ASSIGNED TASK => Give the number of lines in the data below that contain "parseAll", and only that number.

RECORDS SHOWN =>

Fixpoint parseAll (fs : list string) : option (list Z) :=
  match fs with
  | [] => Some []
  | f :: fs' =>
    match parseInt f, parseAll fs' with
    | Some z, Some zs => Some (z :: zs)
    | _, _ => None
    end
  end.

Definition decodeClicks (s : string) : option (list Z) :=
  if String.eqb s EmptyString then Some [] else parseAll (fields s).

(** The shortest decision sequence, counted from frame [i], that clicks
    exactly at the listed frames. *)
Fixpoint unclick (i : Z) (clicks : list Z) : list FrameInput :=
  match clicks with
  | [] => []
  | c :: clicks' =>
    repeat noClick (Z.to_nat (c - i)) ++ doClick :: unclick (c + 1) clicks'
  end.

Definition decode (s : string) : option (list FrameInput) :=
  option_map (unclick 0) (decodeClicks s).

(** A decision sequence without its trailing "no click" frames. *)
Fixpoint stripTrailing (sq : list FrameInput) : list FrameInput :=
  match sq with
  | [] => []
  | x :: sq' =>
    match stripTrailing sq' with
    | [] => if click x then [x] else []
    | r => x :: r
    end
  end.

(** [c] occurs in [s]. *)
Fixpoint hasChar (c : ascii) (s : string) : bool :=
  match s with
  | EmptyString => false
  | String d rest => Ascii.eqb c d || hasChar c rest
  end.

(** The characters [fmt::format("{}", int)] can produce. *)
Definition digitOrMinus (c : ascii) : bool :=
  existsb (Ascii.eqb c)
          ["-"; "0"; "1"; "2"; "3"; "4"; "5"; "6"; "7"; "8"; "9"]%char.

(** The identifier-safe alphabet [A-Za-z0-9_]. *)
Definition identChar (c : ascii) : bool :=
  Randomized.isalnum c || Ascii.eqb c "_"%char.

Fixpoint allChars (p : ascii -> bool) (s : string) : bool :=
  match s with
  | EmptyString => true
  | String c rest => p c && allChars p rest
  end.

(** Joining fields with commas; [sep] says whether a comma comes first. *)
Fixpoint joinFrom (sep : bool) (xs : list string) : string :=
  match xs with
  | [] => EmptyString
  | x :: rest =>
    ((if sep then "," else "") ++ x ++ joinFrom true rest)%string
  end.

End Decoder.

(** ** Toy engines, clocks and random sources *)
Module Toy.

(** A level as a state machine over [S]. *)
Record Level (S : Type) : Type := mkLevel {
  lv_start : S;
  lv_update : S -> S;
  lv_jump : S -> S;
  lv_percent : S -> Z;
  lv_destroyed : S -> bool
}.
Arguments lv_start {S}.
Arguments lv_update {S}.
Arguments lv_jump {S}.
Arguments lv_percent {S}.
Arguments lv_destroyed {S}.

(** An engine running a level, with ONE snapshot slot: the snapshot is
    the state at the last [takeStateSnapshot], and restoring returns to
    it.  Resetting the level from the start forgets everything. *)
Record Slot (S : Type) : Type := mkSlot {
  cur : S;
  snap : S;
  started : bool
}.
Arguments mkSlot {S}.
Arguments cur {S}.
Arguments snap {S}.
Arguments started {S}.

Definition slotEngine {S : Type} (L : Level S) : PlayLayer (Slot S) := {|
  update w := mkSlot (lv_update L (cur w)) (snap w) (started w);
  getCurrentPercentInt w := lv_percent L (cur w);
  m_player1 w := true;
  pushButton w := mkSlot (lv_jump L (cur w)) (snap w) (started w);
  playerIsFalling w := true;
  playerDestroyed w := lv_destroyed L (cur w);
  takeStateSnapshot w := mkSlot (cur w) (cur w) (started w);
  restoreStateSnapshot w := mkSlot (snap w) (snap w) (started w);
  startRecording w := w;
  stopRecording w := w;
  getRecordedReplay w := EmptyString;
  isGameplayActive w := started w && negb (lv_destroyed L (cur w));
  startGame w := mkSlot (cur w) (snap w) true;
  resetLevelFromStart w := mkSlot (lv_start L) (lv_start L) true
|}.

Definition fresh {S : Type} (L : Level S) (isStarted : bool) : Slot S :=
  mkSlot (lv_start L) (lv_start L) isStarted.

(** The level is completed at position 3, but only by a run that jumped
    at position 0; a run that did not is destroyed from position 2 on.
    The state is the position and where the first jump was made. *)
Definition earlyJump : Level (Z * option Z) := {|
  lv_start := (0, None);
  lv_update s := (fst s + 1, snd s);
  lv_jump s := (fst s, match snd s with None => Some (fst s) | j => j end);
  lv_percent s :=
    match snd s with
    | Some 0 => if 3 <=? fst s then 100 else 0
    | _ => 0
    end;
  lv_destroyed s :=
    match snd s with
    | Some 0 => false
    | _ => 2 <=? fst s
    end
|}.

(** A level without obstacles that takes 10000 frames to complete. *)
Definition longFlat : Level Z := {|
  lv_start := 0;
  lv_update x := x + 1;
  lv_jump x := x;
  lv_percent x := Z.quot x 100;
  lv_destroyed x := false
|}.

(** A level without obstacles that takes 5 frames to complete. *)
Definition shortFlat : Level Z := {|
  lv_start := 0;
  lv_update x := x + 1;
  lv_jump x := x;
  lv_percent x := x * 20;
  lv_destroyed x := false
|}.

(** The level is completed at position 5, but only by a run whose first
    jump was made at position 2, where a trial stands after its two
    warm-up updates.  The state is the position and where the first jump
    was made. *)
Definition jumpAtTwo : Level (Z * option Z) := {|
  lv_start := (0, None);
  lv_update s := (fst s + 1, snd s);
  lv_jump s := (fst s, match snd s with None => Some (fst s) | j => j end);
  lv_percent s :=
    match snd s with
    | Some 2 => if 5 <=? fst s then 100 else 0
    | _ => 0
    end;
  lv_destroyed s := false
|}.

ANSWER FOR THIS EXERCISE => 3